(** * Seed generation, key derivation and Miller-Rabin candidate search

    A shallow embedding of the secure-seed generator
    ([z_seed_generator.h]) and of the derivation, witness, primality and
    search routines of [z5d_key_gen.c], with the properties the
    specification states about them.

    Conventions.
    - GMP integers ([mpz_t]) are [Z]; [unsigned long] and [size_t] values are
      [Z] in [0, 2^64) with the wrap-around written out where the C code can
      overflow (LP64).
    - Byte buffers are [list byte]; a pointer that may be [NULL] is an
      [option].
    - [SHA256] is the FIPS 180-4 function that OpenSSL provides; it is
      defined here so that every model can be evaluated, and checked against
      the published test vectors.
    - The search routines are modelled as built without OpenMP (the
      sequential path of [search_prime_candidates]).
    - A [double] is a binary64 number ([PrimFloat.float]).  The
      floating-point estimates of [z5d_key_gen.c], computed with MPFR, are
      functions given from outside, of the [double] and the integer they
      are computed from. *)

From Stdlib Require Import ZArith List Lia Bool Strings.Byte Znumtheory.
From Stdlib Require Import Zcong.
From Stdlib Require Import Sorting.Permutation.
From Stdlib Require Floats.PrimFloat.
Import ListNotations.
Local Open Scope Z_scope.

(* ================================================================== *)
(** * Bytes and integers *)

Module Bytes.

Definition byte_to_Z (b : byte) : Z := Z.of_N (Byte.to_N b).

Definition byte_of_Z (z : Z) : byte :=
  match Byte.of_N (Z.to_N (z mod 256)) with
  | Some b => b
  | None => x00
  end.

(** [c ^ d] on [unsigned char]. *)
Definition byte_xor (a b : byte) : byte :=
  byte_of_Z (Z.lxor (byte_to_Z a) (byte_to_Z b)).

(** Big-endian value of a byte string (what [mpz_import] with order 1 and
    size 1 computes). *)
Definition be_combine (l : list byte) : Z :=
  fold_left (fun acc b => acc * 256 + byte_to_Z b) l 0.

(** The [n] low-order bytes of [z], most significant first. *)
Fixpoint be_split (n : nat) (z : Z) : list byte :=
  match n with
  | O => []
  | S n' => be_split n' (Z.shiftr z 8) ++ [byte_of_Z z]
  end.

(** The [n] low-order bytes of [z], least significant first: the object
    representation of an [unsigned long] or [size_t] on a little-endian
    LP64 machine when [n = 8]. *)
Fixpoint le_split (n : nat) (z : Z) : list byte :=
  match n with
  | O => []
  | S n' => byte_of_Z z :: le_split n' (Z.shiftr z 8)
  end.

Definition zeros (n : nat) : list byte := repeat x00 n.

(** [memcpy (dst + off, src, length src)] on a buffer. *)
Definition memcpy (dst : list byte) (off : nat) (src : list byte) : list byte :=
  firstn off dst ++ src ++ skipn (off + length src) dst.

(** [memset (dst, c, n)]. *)
Definition memset (dst : list byte) (c : byte) (n : nat) : list byte :=
  repeat c n ++ skipn n dst.

(** A [char *] argument is given by the bytes found at its address; a NUL
    byte, or the end of the list, terminates the string.  [c_string] is the
    string itself and [strlen] its length. *)
Fixpoint c_string (buf : list byte) : list byte :=
  match buf with
  | [] => []
  | b :: t => if Byte.eqb b x00 then [] else b :: c_string t
  end.

Fixpoint strlen (s : list byte) : nat :=
  match s with
  | [] => O
  | b :: t => if Byte.eqb b x00 then O else S (strlen t)
  end.

End Bytes.
Import Bytes.

(* ================================================================== *)
(** * Auxiliary arithmetic *)

Module Arith.

(** Product of a list of integers. *)
Definition Zprod (l : list Z) : Z := fold_right Z.mul 1 l.

(** [k, k+1, ..., k+len-1]. *)
Fixpoint Zrange (k : Z) (len : nat) : list Z :=
  match len with
  | O => []
  | S len' => k :: Zrange (k + 1) len'
  end.

(** Trial division: no [k] with [2 <= k] and [k * k <= p] divides [p]. *)
Definition trial_division (p : Z) : bool :=
  (2 <=? p)
  && forallb (fun k => negb (p mod k =? 0))
             (Zrange 2 (Z.to_nat (Z.sqrt p - 1))).

(** Integer cube root of [n < 2^(3 bits)], by bisection on the bits. *)
Fixpoint icbrt_bits (bits : nat) (n acc : Z) : Z :=
  match bits with
  | O => acc
  | S bits' =>
      let c := acc + 2 ^ Z.of_nat bits' in
      if c * c * c <=? n then icbrt_bits bits' n c else icbrt_bits bits' n acc
  end.

Definition icbrt (n : Z) : Z := icbrt_bits 40 n 0.

(** The primes up to [bound], in order. *)
Definition primes_upto (bound : Z) : list Z :=
  filter trial_division (Zrange 2 (Z.to_nat (bound - 1))).

End Arith.
Import Arith.

(* ================================================================== *)
(** * SHA-256 (FIPS 180-4) *)

Module Sha256.

Definition w32 (x : Z) : Z := x mod 2 ^ 32.

Definition rotr (n x : Z) : Z :=
  Z.lor (Z.shiftr x n) (w32 (Z.shiftl x (32 - n))).

Definition Ch (x y z : Z) : Z :=
  Z.lxor (Z.land x y) (Z.land (Z.lxor x 4294967295) z).

Definition Maj (x y z : Z) : Z :=
  Z.lxor (Z.lxor (Z.land x y) (Z.land x z)) (Z.land y z).

Definition bsig0 (x : Z) : Z := Z.lxor (Z.lxor (rotr 2 x) (rotr 13 x)) (rotr 22 x).
Definition bsig1 (x : Z) : Z := Z.lxor (Z.lxor (rotr 6 x) (rotr 11 x)) (rotr 25 x).
Definition ssig0 (x : Z) : Z := Z.lxor (Z.lxor (rotr 7 x) (rotr 18 x)) (Z.shiftr x 3).
Definition ssig1 (x : Z) : Z := Z.lxor (Z.lxor (rotr 17 x) (rotr 19 x)) (Z.shiftr x 10).

(** The round constants: the first 32 bits of the fractional parts of the
    cube roots of the first 64 primes. *)
Definition K256 : list Z :=
  Eval vm_compute in
    map (fun p => icbrt (p * 2 ^ 96) mod 2 ^ 32) (primes_upto 311).

(** The eight working variables / chaining values. *)
Record state := mkState {
  sa : Z; sb : Z; sc : Z; sd : Z; se : Z; sf : Z; sg : Z; sh : Z
}.

(** The initial hash value: the first 32 bits of the fractional parts of
    the square roots of the first 8 primes. *)
Definition H0 : state :=
  Eval vm_compute in
    let h := map (fun p => Z.sqrt (p * 2 ^ 64) mod 2 ^ 32) (primes_upto 19) in
    mkState (nth 0 h 0) (nth 1 h 0) (nth 2 h 0) (nth 3 h 0)
            (nth 4 h 0) (nth 5 h 0) (nth 6 h 0) (nth 7 h 0).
========================================================================
Task requirements —
Each and every entry needs to be repeated exactly.

Output for this task —
(** * Seed generation, key derivation and Miller-Rabin candidate search

    A shallow embedding of the secure-seed generator
    ([z_seed_generator.h]) and of the derivation, witness, primality and
    search routines of [z5d_key_gen.c], with the properties the
    specification states about them.

    Conventions.
    - GMP integers ([mpz_t]) are [Z]; [unsigned long] and [size_t] values are
      [Z] in [0, 2^64) with the wrap-around written out where the C code can
      overflow (LP64).
    - Byte buffers are [list byte]; a pointer that may be [NULL] is an
      [option].
    - [SHA256] is the FIPS 180-4 function that OpenSSL provides; it is
      defined here so that every model can be evaluated, and checked against
      the published test vectors.
    - The search routines are modelled as built without OpenMP (the
      sequential path of [search_prime_candidates]).
    - A [double] is a binary64 number ([PrimFloat.float]).  The
      floating-point estimates of [z5d_key_gen.c], computed with MPFR, are
      functions given from outside, of the [double] and the integer they
      are computed from. *)

From Stdlib Require Import ZArith List Lia Bool Strings.Byte Znumtheory.
From Stdlib Require Import Zcong.
From Stdlib Require Import Sorting.Permutation.
From Stdlib Require Floats.PrimFloat.
Import ListNotations.
Local Open Scope Z_scope.

(* ================================================================== *)
(** * Bytes and integers *)

Module Bytes.

Definition byte_to_Z (b : byte) : Z := Z.of_N (Byte.to_N b).

Definition byte_of_Z (z : Z) : byte :=
  match Byte.of_N (Z.to_N (z mod 256)) with
  | Some b => b
  | None => x00
  end.

(** [c ^ d] on [unsigned char]. *)
Definition byte_xor (a b : byte) : byte :=
  byte_of_Z (Z.lxor (byte_to_Z a) (byte_to_Z b)).

(** Big-endian value of a byte string (what [mpz_import] with order 1 and
    size 1 computes). *)
Definition be_combine (l : list byte) : Z :=
  fold_left (fun acc b => acc * 256 + byte_to_Z b) l 0.

(** The [n] low-order bytes of [z], most significant first. *)
Fixpoint be_split (n : nat) (z : Z) : list byte :=
  match n with
  | O => []
  | S n' => be_split n' (Z.shiftr z 8) ++ [byte_of_Z z]
  end.

(** The [n] low-order bytes of [z], least significant first: the object
    representation of an [unsigned long] or [size_t] on a little-endian
    LP64 machine when [n = 8]. *)
Fixpoint le_split (n : nat) (z : Z) : list byte :=
  match n with
  | O => []
  | S n' => byte_of_Z z :: le_split n' (Z.shiftr z 8)
  end.

Definition zeros (n : nat) : list byte := repeat x00 n.

(** [memcpy (dst + off, src, length src)] on a buffer. *)
Definition memcpy (dst : list byte) (off : nat) (src : list byte) : list byte :=
  firstn off dst ++ src ++ skipn (off + length src) dst.

(** [memset (dst, c, n)]. *)
Definition memset (dst : list byte) (c : byte) (n : nat) : list byte :=
  repeat c n ++ skipn n dst.

(** A [char *] argument is given by the bytes found at its address; a NUL
    byte, or the end of the list, terminates the string.  [c_string] is the
    string itself and [strlen] its length. *)
Fixpoint c_string (buf : list byte) : list byte :=
  match buf with
  | [] => []
  | b :: t => if Byte.eqb b x00 then [] else b :: c_string t
  end.

Fixpoint strlen (s : list byte) : nat :=
  match s with
  | [] => O
  | b :: t => if Byte.eqb b x00 then O else S (strlen t)
  end.

End Bytes.
Import Bytes.

(* ================================================================== *)
(** * Auxiliary arithmetic *)

Module Arith.

(** Product of a list of integers. *)
Definition Zprod (l : list Z) : Z := fold_right Z.mul 1 l.

(** [k, k+1, ..., k+len-1]. *)
Fixpoint Zrange (k : Z) (len : nat) : list Z :=
  match len with
  | O => []
  | S len' => k :: Zrange (k + 1) len'
  end.

(** Trial division: no [k] with [2 <= k] and [k * k <= p] divides [p]. *)
Definition trial_division (p : Z) : bool :=
  (2 <=? p)
  && forallb (fun k => negb (p mod k =? 0))
             (Zrange 2 (Z.to_nat (Z.sqrt p - 1))).

(** Integer cube root of [n < 2^(3 bits)], by bisection on the bits. *)
Fixpoint icbrt_bits (bits : nat) (n acc : Z) : Z :=
  match bits with
  | O => acc
  | S bits' =>
      let c := acc + 2 ^ Z.of_nat bits' in
      if c * c * c <=? n then icbrt_bits bits' n c else icbrt_bits bits' n acc
  end.

Definition icbrt (n : Z) : Z := icbrt_bits 40 n 0.

(** The primes up to [bound], in order. *)
Definition primes_upto (bound : Z) : list Z :=
  filter trial_division (Zrange 2 (Z.to_nat (bound - 1))).

End Arith.
Import Arith.

(* ================================================================== *)
(** * SHA-256 (FIPS 180-4) *)

Module Sha256.

Definition w32 (x : Z) : Z := x mod 2 ^ 32.

Definition rotr (n x : Z) : Z :=
  Z.lor (Z.shiftr x n) (w32 (Z.shiftl x (32 - n))).

Definition Ch (x y z : Z) : Z :=
  Z.lxor (Z.land x y) (Z.land (Z.lxor x 4294967295) z).

Definition Maj (x y z : Z) : Z :=
  Z.lxor (Z.lxor (Z.land x y) (Z.land x z)) (Z.land y z).

Definition bsig0 (x : Z) : Z := Z.lxor (Z.lxor (rotr 2 x) (rotr 13 x)) (rotr 22 x).
Definition bsig1 (x : Z) : Z := Z.lxor (Z.lxor (rotr 6 x) (rotr 11 x)) (rotr 25 x).
Definition ssig0 (x : Z) : Z := Z.lxor (Z.lxor (rotr 7 x) (rotr 18 x)) (Z.shiftr x 3).
Definition ssig1 (x : Z) : Z := Z.lxor (Z.lxor (rotr 17 x) (rotr 19 x)) (Z.shiftr x 10).

(** The round constants: the first 32 bits of the fractional parts of the
    cube roots of the first 64 primes. *)
Definition K256 : list Z :=
  Eval vm_compute in
    map (fun p => icbrt (p * 2 ^ 96) mod 2 ^ 32) (primes_upto 311).

(** The eight working variables / chaining values. *)
Record state := mkState {
  sa : Z; sb : Z; sc : Z; sd : Z; se : Z; sf : Z; sg : Z; sh : Z
}.

(** The initial hash value: the first 32 bits of the fractional parts of
    the square roots of the first 8 primes. *)
Definition H0 : state :=
  Eval vm_compute in
    let h := map (fun p => Z.sqrt (p * 2 ^ 64) mod 2 ^ 32) (primes_upto 19) in
    mkState (nth 0 h 0) (nth 1 h 0) (nth 2 h 0) (nth 3 h 0)
            (nth 4 h 0) (nth 5 h 0) (nth 6 h 0) (nth 7 h 0).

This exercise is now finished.